There was no turning back now. I couldn’t eat the prime rib, fried chicken and ribs that I thoroughly enjoyed knowing the price that was paid for it and what was REALLY going into my body. I decided to stop eating CAFO meat and certain produce as my first steps toward sustainability. It was an awakening experience, but also one that took away the pleasures of food without providing an alternative. There was something missing in my food experience, and I felt left hanging.

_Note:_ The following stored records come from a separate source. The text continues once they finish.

(** C3. [unsubscribe] is idempotent, and once it has returned for a
    handle [h] issued earlier, no later call sequence (publishes on any
    topic, new subscriptions, other removals) changes the channel of the
    removed subscription: nothing is delivered to it any more. *)
Theorem C3_unsubscribe_final h (cs : list (PubSub.Call E)) ps :
  PubSub.wf ps →
  h < PubSub.next_handle ps →
  PubSub.unsubscribe h (PubSub.unsubscribe h ps) = PubSub.unsubscribe h ps ∧
  PubSub.channel h (PubSub.calls cs (PubSub.unsubscribe h ps)) = PubSub.channel h ps.
Proof.
  intros Hwf Hlt. split; [apply unsubscribe_idemp|].
  rewrite <- (channel_unsubscribe ps h h).
  assert (∀ topic, h ∉ PubSub.subscribers topic (PubSub.unsubscribe h ps)) as Hout
    by by apply unsubscribe_detaches.
  rewrite <- (next_handle_unsubscribe ps h) in Hlt.
  generalize dependent (PubSub.unsubscribe h ps). clear ps Hwf.
  induction cs as [|c cs IH]; intros ps Hlt Hout; [done|].
  destruct (channel_call_detached h c ps) as (Hout' & Hlt' & Hch); [done..|].
  change (PubSub.calls (c :: cs) ps) with (PubSub.calls cs (PubSub.call c ps)).
  by rewrite IH.
Qed.
End delivery.

(** ** The resolvers *)

Section resolver_facts.
Implicit Types (bs : list Bus) (b : Bus) (i : BusRef) (id : string).

Lemma buses_find_Some id bs i b :
  list_find (λ b, bus_id b = id) bs = Some (i, b) →
  buses_find id bs = (Some i, bs, []).
Proof. intros Hfind. unfold buses_find. by rewrite Hfind. Qed.

Lemma buses_find_None id bs :
  (∀ b, b ∈ bs → bus_id b ≠ id) →
  buses_find id bs = (None, bs, []).
Proof.
  intros Hnone. unfold buses_find.
  assert (list_find (λ b, bus_id b = id) bs = None) as ->; [|done].
  apply list_find_None, Forall_forall. auto.
Qed.

(** The two assignments to [bus.coords] amount to one update of the
    object. *)
Lemma update_coords i (f g : float → float) bs :
  alter (λ b, with_lng (g (lng (coords b))) b) i
    (alter (λ b, with_lat (f (lat (coords b))) b) i bs) =
  alter (λ b, at_coords (f (lat (coords b))) (g (lng (coords b))) b) i bs.
Proof. rewrite list_alter_alter_eq. by apply list_alter_ext. Qed.

Lemma updateBusLocation_found id x y bs i b :
  list_find (λ b, bus_id b = id) bs = Some (i, b) →
  updateBusLocation id x y bs =
    (Some i, <[i := at_coords x y b]> bs, [(BUS_LOC_TOPIC, mkEvent i)]).
Proof.
  intros Hfind. unfold updateBusLocation.
  unfold mbind, resolver_bind, bind. rewrite (buses_find_Some _ _ _ _ Hfind).
  simpl. pose proof (update_coords i (λ _, x) (λ _, y) bs) as Hupd.
  simpl in Hupd. rewrite Hupd. do 2 f_equal.
  rewrite list_insert_alter. apply list_alter_ext; [|done].
  apply list_find_Some in Hfind as (Hi & _). intros b' Hb'. congruence.
Qed.

Lemma updateBusLocation_missing id x y bs :
  (∀ b, b ∈ bs → bus_id b ≠ id) →
  updateBusLocation id x y bs = (None, bs, []).
Proof.
  intros Hnone. unfold updateBusLocation.
  unfold mbind, resolver_bind, bind. by rewrite buses_find_None.
Qed.

Context {JsValue : Type} (js_String : JsValue → string).

Lemma simulate_location_found v r1 r2 bs i b :
  list_find (λ b, bus_id b = js_String v) bs = Some (i, b) →
  simulate_location js_String (Some v) r1 r2 bs =
    (Response 200 (BusBody (Some (jitter r1 r2 b))),
     <[i := jitter r1 r2 b]> bs,
     [(BUS_LOC_TOPIC, mkEvent i)]).
Proof.
  intros Hfind. unfold simulate_location.
  unfold mbind, resolver_bind, bind. rewrite (buses_find_Some _ _ _ _ Hfind).
  simpl.
  pose proof (update_coords i (λ x, x + (r1 - 0.5) * 0.001)%float
                (λ x, x + (r2 - 0.5) * 0.001)%float bs) as Hupd.
  simpl in Hupd. rewrite Hupd. clear Hupd.
  apply list_find_Some in Hfind as (Hi & _).
  assert (alter (λ b, at_coords (lat (coords b) + (r1 - 0.5) * 0.001)
                        (lng (coords b) + (r2 - 0.5) * 0.001) b) i bs =
          <[i := jitter r1 r2 b]> bs) as ->.
  { rewrite list_insert_alter. apply list_alter_ext; [|done].
    intros b' Hb'. by assert (b' = b) as -> by congruence. }
  unfold deref. rewrite list_lookup_insert_eq by by eapply lookup_lt_Some.
  done.
Qed.
(** * The Mibae halftone filter of kanvas (KanvasCanvas.ts)

    A shallow embedding of the image filter of [KanvasCanvas.ts]:
    the pattern cache ([getPatternImageData]), the pattern search
    ([getBestPattern]) and the per-cell pipeline of [applyMibaeFilter]
    (window normalization, the sequence of searches, stamping and
    Floyd-Steinberg error diffusion); then the undo history of the
    element and drawing with the pointer ([drawPoint], [drawLine] and
    the pointer handlers).

    Conventions of the embedding.
    - A JavaScript number that takes part in non-integral arithmetic is an
      IEEE 754 binary64 value, modelled by [spec_float] with precision 53
      and maximal exponent 1024; the operations are the standard library's
      executable specification of IEEE arithmetic.
    - Sums of squared byte differences are integers far below 2^53, where
      binary64 arithmetic is exact; they are modelled in [Z].
    - A [Uint8ClampedArray] is a [list Z] of bytes; a store of a number goes
      through [toUint8Clamp].
    - A thrown [TypeError] is the result [None] of a computation in the
      monad [M]; module-level mutable objects (the pattern cache and the
      scratch canvas used for rendering) are the fields of [World]. *)

From Stdlib Require Import ZArith QArith Qabs Lqa List Bool Floats.SpecFloat.
From stdpp Require Import base option list gmap strings.

Local Open Scope Z_scope.

(** ** JavaScript numbers *)

Module JS.

Definition prec : Z := 53.
Definition emax : Z := 1024.

Definition num := spec_float.

(** The number denoted by an integer literal or read from a byte array. *)
Definition ofZ (z : Z) : num := binary_normalize prec emax z 0 false.

Definition add : num -> num -> num := SFadd prec emax.
Definition sub : num -> num -> num := SFsub prec emax.
Definition mul : num -> num -> num := SFmul prec emax.
Definition div : num -> num -> num := SFdiv prec emax.

(** A decimal literal [m / 10^e], correctly rounded. *)
Definition decimal (m : Z) (e : Z) : num := div (ofZ m) (ofZ (10 ^ e)).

I recently attended the Chefs Collaborative National Summit in Chicago. The Collaborative is a network of chefs committed to fostering a sustainable food system. They advocate for sustainable food in the greater culinary community, provide other chefs the information and tools to source sustainable ingredients and connect chefs to sustainable food producers. My take-away from the summit was the connection that food brings through its production, preparation and consumption. I met the growers who brought the fresh ingredients, chefs who prepared and served the food and fellow food enthusiasts who enjoyed the food with me. There was care, connection and pride that permeated throughout the process, but not at the expense of taste and experience. I think I finally found the third leg to my food stool: pleasure, politics and community.